(CNN) — The Hindu holiday of Diwali is India’s biggest and brightest national holiday. But Indians around the world come together to celebrate the festival of lights.
The five-day celebration of good over evil is as important to Hindus as Christmas is to Christians, and it marks the start of a new financial year for Indian businesses worldwide. But how much do you know about this global holiday, which began Thursday? Here are some facts and stats to help you improve your Diwali literacy.
1. Diwali or Deepavali means rows of lights or lamps
Diwali is known as the festival of lights because of the oil lamps and electric lights that people use to decorate homes, businesses and public spaces. As a celebration of the victory of good over evil and darkness over light, light is an important physical and spiritual symbol of the holiday.
2. The name for a Hindu place of worship is “mandir”
Christianity has churches, Judaism has synagogues, Islam has mosques and Hinduism has mandirs. On Diwali, Indians living abroad gather in mandirs for community celebrations. People leave offerings of food at the altars of different gods and gather for communal meals. Some mandirs host fireworks displays.

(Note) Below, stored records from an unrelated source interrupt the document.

Lemma split_no_char c s : Text.has_char c s = false -> Text.split c s = [s].
Proof.
  induction s as [|a s IH]; [done|]. cbn [Text.has_char Text.split].
  destruct (Ascii.eqb a c); [done|]. intros H. by rewrite IH.
Qed.

Lemma split_at_char c k rest :
  Text.has_char c k = false ->
  Text.split c (k +:+ String c rest) = k :: Text.split c rest.
Proof.
  induction k as [|a k IH].
  - intros _. rewrite app_empty_l. cbn [Text.split].
    by rewrite Ascii.eqb_refl.
  - cbn [Text.has_char]. destruct (Ascii.eqb a c) eqn:E; [done|].
    intros H. rewrite app_cons. cbn [Text.split]. by rewrite E, IH.
Qed.

Lemma before_char_no_char c s : Text.has_char c (Str.before_char c s) = false.
Proof.
  induction s as [|a s IH]; [done|]. cbn [Str.before_char].
  destruct (Ascii.eqb a c) eqn:E; [done|].
  cbn [Text.has_char]. by rewrite E.
Qed.

Lemma split_length c s : 0 < length (Text.split c s).
Proof.
  induction s as [|a s IH]; cbn [Text.split]; [cbn; lia|].
  destruct (Ascii.eqb a c); [cbn; lia|].
  destruct (Text.split c s); cbn in *; lia.
Qed.

(** X3.  [ari_get_names] splits the name of a reference at its dots: with
    no dot it raises [ValueError]; with one dot it looks the part before
    the dot up with [name_get_coll] and cuts the part after the dot at its
    first parenthesis.  What it returns is the namespace of the reference,
    one of the eleven kinds (never [None]) and a name without
    parenthesis. *)
Theorem ari_get_names_parts (jari : Adm.AriRef) :
  (Text.has_char "." (Adm.ref_nm jari) = false ->
   Camputil.ari_get_names jari
   = Raises (OtherError
       "ValueError: not enough values to unpack (expected 2, got 1)")) ∧
  (∀ k rest,
     Adm.ref_nm jari = k +:+ "." +:+ rest ->
     Text.has_char "." k = false -> Text.has_char "." rest = false ->
     Camputil.ari_get_names jari
     = match name_get_coll k with
       | Returns kind =>
           Returns (Adm.ref_ns jari, kind, Str.before_char "(" rest)
       | Raises e => Raises e
       end) ∧
  (∀ ns kind name,
     Camputil.ari_get_names jari = Returns (ns, kind, name) ->
     ns = Adm.ref_ns jari ∧
     (∃ k, kind = Some k ∧ k ∈ nn_kinds) ∧
     Text.has_char "(" name = false).
Proof.
  unfold Camputil.ari_get_names. split; [|split].
  - intros H. by rewrite split_no_char.
  - intros k rest -> Hk Hrest.
    change ("." +:+ rest) with (String "." rest).
    by rewrite split_at_char, (split_no_char _ rest).
  - intros ns kind name.
    destruct (Text.split "." (Adm.ref_nm jari)) as [|c [|n [|? ?]]];
      try done.
    destruct (name_get_coll c) as [oc|e] eqn:E; [|done].
    intros [= <- <- <-]. split; [done|].
    apply name_get_coll_returns in E as (k & -> & Hk & _).
    split; [by eauto|]. apply before_char_no_char.
Qed.

Lemma ari_get_names_parts_witness :
  Camputil.ari_get_names
    {| Adm.ref_ns := "DTN/bp_agent"; Adm.ref_nm := "Edd.num_bundles(x)";
       Adm.ref_position := 0; Adm.ref_ap := [] |}
  = Returns ("DTN/bp_agent", Some EDD, "num_bundles") ∧
  Camputil.ari_get_names
    {| Adm.ref_ns := "DTN/bp_agent"; Adm.ref_nm := "num_bundles";
       Adm.ref_position := 0; Adm.ref_ap := [] |}
  = Raises (OtherError
      "ValueError: not enough values to unpack (expected 2, got 1)").
Proof.
  split.
  - apply (proj1 (proj2 (ari_get_names_parts
      {| Adm.ref_ns := "DTN/bp_agent"; Adm.ref_nm := "Edd.num_bundles(x)";
         Adm.ref_position := 0; Adm.ref_ap := [] |})) "Edd" "num_bundles(x)");
      reflexivity.
  - apply (proj1 (ari_get_names_parts
      {| Adm.ref_ns := "DTN/bp_agent"; Adm.ref_nm := "num_bundles";
         Adm.ref_position := 0; Adm.ref_ap := [] |})).
    reflexivity.
Defined.

End RegistryFacts.

(** ** Comments made of untrusted text *)

Section UntaintFacts.
Import Untaint.

Lemma length_app_str (a b : string) :
  String.length (a +:+ b) = String.length a + String.length b.
Proof. induction a as [|c a IH]; [done|]. rewrite app_cons. cbn. by rewrite IH. Qed.

Lemma take_drop (n : nat) (s : string) : GenH.take n s +:+ GenH.drop n s = s.
Proof.
  revert s. induction n as [|n IH]; intros [|c s]; try done.
  cbn [GenH.take GenH.drop]. by rewrite app_cons, IH.
Qed.

Lemma take_length (n : nat) (s : string) :
  String.length (GenH.take n s) = Nat.min n (String.length s).
Proof.
  revert s. induction n as [|n IH]; intros [|c s]; try done.
  cbn [GenH.take String.length]. rewrite IH. lia.
Qed.

Lemma drop_length (n : nat) (s : string) :
  String.length (GenH.drop n s) = String.length s - n.
Proof.
  revert s. induction n as [|n IH]; intros [|c s]; try done.
  cbn [GenH.drop String.length]. by rewrite IH.
Qed.

Lemma wrap_pieces rounds width line untainted :
  wrap rounds width line untainted
  = untainted ++ map (λ c, Str.nl +:+ " * " +:+ c) (pieces rounds width line).
Proof.
  revert line untainted. induction rounds as [|r IH]; intros line untainted;
    cbn [wrap pieces]; [done|].
  destruct (width <? String.length line); [|done].
  rewrite IH. cbn [map]. by rewrite <- app_assoc.
Qed.

Lemma fold_wrap width lines untainted :
  fold_left (λ untainted line,
               wrap (String.length line) width line untainted) lines untainted
  = untainted ++ map (λ c, Str.nl +:+ " * " +:+ c)
                   (concat (map (λ line, pieces (String.length line) width line)
                              lines)).
Proof.
  revert untainted. induction lines as [|l lines IH]; intros untainted;
    cbn [fold_left map concat]; [by rewrite app_nil_r|].
  rewrite IH, wrap_pieces, map_app. by rewrite <- app_assoc.
Qed.

(** The comment is its pieces, each on a line of its own. *)
Lemma multiline_comment_format_chunks tainted :
  multiline_comment_format tainted
  = "/*" +:+ Str.join (map (λ c, Str.nl +:+ " * " +:+ c) (chunks tainted))
    +:+ Str.nl +:+ " */".
Proof. unfold multiline_comment_format. by rewrite fold_wrap. Qed.

Lemma pieces_short rounds width line :
  0 < width -> String.length line <= rounds ->
  Forall (λ c, String.length c <= width) (pieces rounds width line).
Proof.
  intros Hw. revert line. induction rounds as [|r IH]; intros line Hlen;
    cbn [pieces].
  - constructor; [lia|constructor].
  - destruct (width <? String.length line) eqn:E.
    + apply Nat.ltb_lt in E. constructor; [rewrite take_length; lia|].
      apply IH. rewrite drop_length. lia.
    + apply Nat.ltb_ge in E. constructor; [done|constructor].
Qed.

Lemma pieces_join rounds width line :
  Str.join (pieces rounds width line) = line.
Proof.
  revert line. induction rounds as [|r IH]; intros line; cbn [pieces].
  - cbn. apply app_empty_r.
  - destruct (width <? String.length line); [|cbn; apply app_empty_r].
    cbn [Str.join]. by rewrite IH, take_drop.
Qed.

Lemma all_app p a b : Text.all p (a +:+ b) = Text.all p a && Text.all p b.
Proof.
  induction a as [|c a IH]; [done|]. rewrite app_cons. cbn [Text.all].
  by rewrite IH, andb_assoc.
Qed.

Lemma all_take p n s : Text.all p s = true -> Text.all p (GenH.take n s) = true.
Proof.
  revert s. induction n as [|n IH]; intros [|c s]; try done.
  cbn [GenH.take Text.all]. intros [-> H]%andb_prop. by rewrite IH.
Qed.

Lemma all_drop p n s : Text.all p s = true -> Text.all p (GenH.drop n s) = true.
Proof.
  revert s. induction n as [|n IH]; intros [|c s]; try done.
  cbn [GenH.drop Text.all]. intros [_ H]%andb_prop. by apply IH.
Qed.

Lemma pieces_all p rounds width line :
  Text.all p line = true ->
  Forall (λ c, Text.all p c = true) (pieces rounds width line).
Proof.
  revert line. induction rounds as [|r IH]; intros line Hl; cbn [pieces].
  - by constructor.
  - destruct (width <? String.length line); [|by constructor].
    constructor; [by apply all_take|]. apply IH. by apply all_drop.
Qed.

(** Induction on a string, two characters at a time. *)
Lemma string_ind2 (P : string -> Prop) :
  P "" -> (∀ c, P (String c "")) ->
  (∀ c d t, P t -> P (String d t) -> P (String c (String d t))) ->
  ∀ s, P s.
Proof.
  intros H0 H1 H2 s.
  assert (P s ∧ ∀ c, P (String c s)) as [H _]; [|exact H].
  induction s as [|d t [IH1 IH2]]; [by split|].
  split; [apply IH2|]. intros c. apply H2; [done|apply IH2].
Qed.

Lemma splitlines_go_step cur c d t :
  GenH.splitlines_go cur (String c (String d t))
  = if GenH.is_linebreak c
    then if Ascii.eqb c "013" && Ascii.eqb d "010"
         then cur :: GenH.splitlines_go "" t
         else cur :: GenH.splitlines_go "" (String d t)
    else GenH.splitlines_go (cur +:+ String c "") (String d t).
Proof. reflexivity. Qed.

(** The lines of a text hold the characters of the text, but those that
    break lines. *)
Lemma splitlines_go_all p s :
  Text.all p s = true ->
  ∀ cur, Text.all p cur = true ->
         Forall (λ l, Text.all p l = true) (GenH.splitlines_go cur s).
Proof.
  induction s as [|c|c d t IHt IHdt] using string_ind2; intros Hs cur Hcur.
  - cbn. destruct (Str.is_empty cur); by repeat constructor.
  - cbn [GenH.splitlines_go]. destruct (GenH.is_linebreak c) eqn:E.
    + by repeat constructor.
    + cbn [GenH.splitlines_go].
      assert (Text.all p (cur +:+ String c "") = true) as H
        by by rewrite all_app, Hcur.
      destruct (Str.is_empty _); by repeat constructor.
  - rewrite splitlines_go_step.
    cbn [Text.all] in Hs. apply andb_prop in Hs as [Hc Hdt].
    assert (Text.all p t = true) as Ht
      by (by apply andb_prop in Hdt as [_ ->]).
    change (Text.all p (String d t) = true) in Hdt.
    destruct (GenH.is_linebreak c) eqn:E.
    + destruct (Ascii.eqb c "013" && Ascii.eqb d "010").
      * constructor; [done|]. by apply IHt.
      * constructor; [done|]. by apply IHdt.
    + apply IHdt; [done|]. rewrite all_app, Hcur. cbn [Text.all].
      by rewrite Hc.
Qed.

Lemma splitlines_go_one_line s :
  ∀ cur, one_line cur = true ->
         Forall (λ l, one_line l = true) (GenH.splitlines_go cur s).
Proof.
  unfold one_line.
  induction s as [|c|c d t IHt IHdt] using string_ind2; intros cur Hcur.
  - cbn. destruct (Str.is_empty cur); by repeat constructor.
  - cbn [GenH.splitlines_go]. destruct (GenH.is_linebreak c) eqn:E.
    + by repeat constructor.
    + cbn [GenH.splitlines_go].
      assert (Text.all (λ c, negb (GenH.is_linebreak c)) (cur +:+ String c "")
              = true) as H.
      { rewrite all_app, Hcur. cbn [Text.all]. by rewrite E. }
      destruct (Str.is_empty _); by repeat constructor.
  - rewrite splitlines_go_step.
    destruct (GenH.is_linebreak c) eqn:E.
    + destruct (Ascii.eqb c "013" && Ascii.eqb d "010").
      * constructor; [done|]. by apply IHt.
      * constructor; [done|]. by apply IHdt.
    + apply IHdt. rewrite all_app, Hcur. cbn [Text.all]. by rewrite E.
Qed.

3. Followers of various religions observe customs related to Diwali
For many Indians, Diwali honors Lakshmi, the Hindu goddess of wealth. They light their homes and open their doors and windows to welcome her. In addition to Hindus, Jains, Buddhists and Sikhs also celebrate Diwali in such countries as Nepal, Bangladesh, Malaysia and Singapore. Legends and customs accompanying Diwali celebrations vary among religions and regions.
4. People spend a lot of time getting ready
Families spend days cleaning and decorate their homes in preparation for Diwali. They also shop for new clothes and outfits to wear to celebrations. Unsurprisingly, there are a lot of ways to go about this, from arts and crafts to makeup tricks to help you “shimmer, shine and sparkle.”
5. Diwali is a big celebration in England, too
6. An episode of “The Office” was dedicated to Diwali
In one of few depictions of the holiday in American pop culture, bumbling Dunder Mifflin boss Michael Scott encourages his staff to support Kelly Kapoor by attending a local Diwali celebration. Cringe-worthy moments ensue.